此模板类的第一个模板参数是 clock, 第二个是 std::chrono::duration<>.

std::chrono::time_point 是相对于一个 epoch(由特定的 clock 决定此时刻) 经过时间的时间差, 例如 00:00 on January 1, 1970. 注意: Although you can’t find out when the epoch is, you can get the time_since_epoch() for a given time_point.

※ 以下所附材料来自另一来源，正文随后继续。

Lemma vm_step_inv out env op w : vm_inv (vn_aarch64 env) out w -> vm_store w !! vn_uuid env = None ->
  vm_inv (vn_aarch64 env) (out ∪ touched_by env op w) (vm_step env op w).
Proof.
  intros IH Hu. destruct op as [req|req|id|id|id|id| |id]; cbn [vm_step touched_by].
  - apply (vm_inv_weaken _ out); [set_solver|]. by apply vm_create_inv.
  - by apply vm_update_inv.
  - by apply vm_delete_inv.
  - by apply vm_start_inv.
  - apply (vm_inv_weaken _ out); [set_solver|]. unfold vm_stop, m_bind, m_get, m_lift. destruct (load (vm_store w) id); [|done]. cbn [ok_or].
    by destruct (negb _).
  - apply (vm_inv_weaken _ out); [set_solver|]. by apply vm_kill_inv.
  - by apply vm_restore_inv.
  - apply (vm_inv_weaken _ out); [set_solver|]. apply (inv_fewer _ _ w); [done..|]. intros i args [[_ H]%lookup_delete_Some|H]%runs_mk; [by left|by right].
Qed.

time_point 应用到 wait() 的机制: the wait tracks the clock change and won’t return until the clock’s now() function returns a value later than the specified timeout. 但是注意 now() 是根据不同的 clock 不同的.

1
2
3
4
5
6
7
8
9
10
11
12
13
14
15
16
std::condition_variable cv;
bool done;
std::mutex m;
bool wait_loop()
{
auto const timeout= std::chrono::steady_clock::now()+
std::chrono::milliseconds(500);
std::unique_lock<std::mutex> lk(m);
while(!done)
{
if(cv.wait_until(lk,timeout)==std::cv_status::timeout)
//其中的 == 判断很有必要, 考虑到假醒的可能性, 如果不判断每次都会等待完整的 duration, 甚至可能导致 total wait time unbounded.
break;
}
return done;
}

其中 enum class cv_status { no_timeout, timeout }; 为 scoped enumeration 表征状态.

4.3.4 Functions that accept timeouts

各个类与时刻/间隔结合的使用情况, 要求 Parameters listed as duration must be an instance of std::duration<>, and those listed as time_point must be an instance of std::time_point<>:

table41_1.JPG table41_2.JPG

4.4 Using synchronization of operations to simplify code

4.4.1 Functional programming with futures

函数式编程的意思大概是只要输入一样每次的输出都会一样, 不会因为环境改变也不会去改变环境.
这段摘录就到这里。